• **Exercise prompt**:
Each entry is to be retyped exactly as it stands.

• **Provided records**:

(* ===== verification/UdmfService.v ===== *)
(** * The service of unified data ([service/udmf/udmf_service_impl.cpp], [store/store_cache.cpp], [lifecycle/*.cpp], [delay_data/*.cpp], [store/drag_observer.cpp])

    [Stores] are the open stores of the user in the foreground and the databases behind them, [DelayData] the containers of data that are provided only when they are
    asked for, [Service] the operations of the service with the life of the data. An operation is a function of the state ([M]); a call that waits for data that
    another application provides is two operations. The thread pool is a list of tasks, which run at any time later.

    The answers of the databases are a list in the state (see [UdmfData]). Opening a store takes three of them: for its metadata, for the database and for its
    property. Which user is in the foreground, the clocks and the caller are inputs. *)

From Stdlib Require Import Ascii.
From stdpp Require Import sorting.
From S2P Require Import Prelude CppString UdmfData UdmfPreprocess.

(** ** Open stores *)
Module Stores.
Section Stores.
Context {UL : UdLib} (rewrite_moves : bool).

(** A database, and an open store of it: the members of [RuntimeStore]. *)
Record Db := mkDb { db_entries : list Entry; db_locals : gmap string string }.
Definition no_db : Db := mkDb [] ∅.
Record Handle := mkHandle { h_intention : string; h_user : Z; h_corrupted : bool; h_notify : bool; h_time : Z }.

(** [foreground] is the answer of the account service, [clock] the time in milliseconds, [pushed] the synchronisations that were started. *)
(* @src service/udmf/store/store_cache.h 25-50 StoreCache *)
Record Cache := mkCache {
  foreground : option Z; clock : Z; answers : list DBStatus; disk : gmap (string * Z) Db; stores_ : gmap string Handle; has_task : bool; has_pool : bool;
  pushed : list (list string * RuntimeStore.SyncMode)
}.

Definition set_answers (l : list DBStatus) (c : Cache) : Cache := mkCache (foreground c) (clock c) l (disk c) (stores_ c) (has_task c) (has_pool c) (pushed c).
Definition set_disk (d : gmap (string * Z) Db) (c : Cache) : Cache := mkCache (foreground c) (clock c) (answers c) d (stores_ c) (has_task c) (has_pool c) (pushed c).
Definition set_stores (m : gmap string Handle) (c : Cache) : Cache := mkCache (foreground c) (clock c) (answers c) (disk c) m (has_task c) (has_pool c) (pushed c).
Definition set_task (b : bool) (c : Cache) : Cache := mkCache (foreground c) (clock c) (answers c) (disk c) (stores_ c) b (has_pool c) (pushed c).

Definition answer (c : Cache) : DBStatus * Cache := match answers c with [] => (OK, c) | a :: l => (a, set_answers l c) end.

Definition cache_key (intention : string) (user : Z) : string := intention +:+ to_string user.

(** The intention with a name ([UnifiedDataUtils::GetIntentionByString] of the library). *)
Definition GetIntentionByString (name : string) : Intention :=
  default UD_INTENTION_BUTT (List.find (fun i => bool_decide (UD_INTENTION_MAP i = Some name)) [UD_INTENTION_DRAG; UD_INTENTION_DATA_HUB; UD_INTENTION_SYSTEM_SHARE; UD_INTENTION_PICKER; UD_INTENTION_MENU]).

• **Answer to this task**:
(* ===== verification/UdmfService.v ===== *)
(** * The service of unified data ([service/udmf/udmf_service_impl.cpp], [store/store_cache.cpp], [lifecycle/*.cpp], [delay_data/*.cpp], [store/drag_observer.cpp])

    [Stores] are the open stores of the user in the foreground and the databases behind them, [DelayData] the containers of data that are provided only when they are
    asked for, [Service] the operations of the service with the life of the data. An operation is a function of the state ([M]); a call that waits for data that
    another application provides is two operations. The thread pool is a list of tasks, which run at any time later.

    The answers of the databases are a list in the state (see [UdmfData]). Opening a store takes three of them: for its metadata, for the database and for its
    property. Which user is in the foreground, the clocks and the caller are inputs. *)

From Stdlib Require Import Ascii.
From stdpp Require Import sorting.
From S2P Require Import Prelude CppString UdmfData UdmfPreprocess.

(** ** Open stores *)
Module Stores.
Section Stores.
Context {UL : UdLib} (rewrite_moves : bool).

(** A database, and an open store of it: the members of [RuntimeStore]. *)
Record Db := mkDb { db_entries : list Entry; db_locals : gmap string string }.
Definition no_db : Db := mkDb [] ∅.
Record Handle := mkHandle { h_intention : string; h_user : Z; h_corrupted : bool; h_notify : bool; h_time : Z }.

(** [foreground] is the answer of the account service, [clock] the time in milliseconds, [pushed] the synchronisations that were started. *)
(* @src service/udmf/store/store_cache.h 25-50 StoreCache *)
Record Cache := mkCache {
  foreground : option Z; clock : Z; answers : list DBStatus; disk : gmap (string * Z) Db; stores_ : gmap string Handle; has_task : bool; has_pool : bool;
  pushed : list (list string * RuntimeStore.SyncMode)
}.

Definition set_answers (l : list DBStatus) (c : Cache) : Cache := mkCache (foreground c) (clock c) l (disk c) (stores_ c) (has_task c) (has_pool c) (pushed c).
Definition set_disk (d : gmap (string * Z) Db) (c : Cache) : Cache := mkCache (foreground c) (clock c) (answers c) d (stores_ c) (has_task c) (has_pool c) (pushed c).
Definition set_stores (m : gmap string Handle) (c : Cache) : Cache := mkCache (foreground c) (clock c) (answers c) (disk c) m (has_task c) (has_pool c) (pushed c).
Definition set_task (b : bool) (c : Cache) : Cache := mkCache (foreground c) (clock c) (answers c) (disk c) (stores_ c) b (has_pool c) (pushed c).

Definition answer (c : Cache) : DBStatus * Cache := match answers c with [] => (OK, c) | a :: l => (a, set_answers l c) end.

Definition cache_key (intention : string) (user : Z) : string := intention +:+ to_string user.

(** The intention with a name ([UnifiedDataUtils::GetIntentionByString] of the library). *)
Definition GetIntentionByString (name : string) : Intention :=
  default UD_INTENTION_BUTT (List.find (fun i => bool_decide (UD_INTENTION_MAP i = Some name)) [UD_INTENTION_DRAG; UD_INTENTION_DATA_HUB; UD_INTENTION_SYSTEM_SHARE; UD_INTENTION_PICKER; UD_INTENTION_MENU]).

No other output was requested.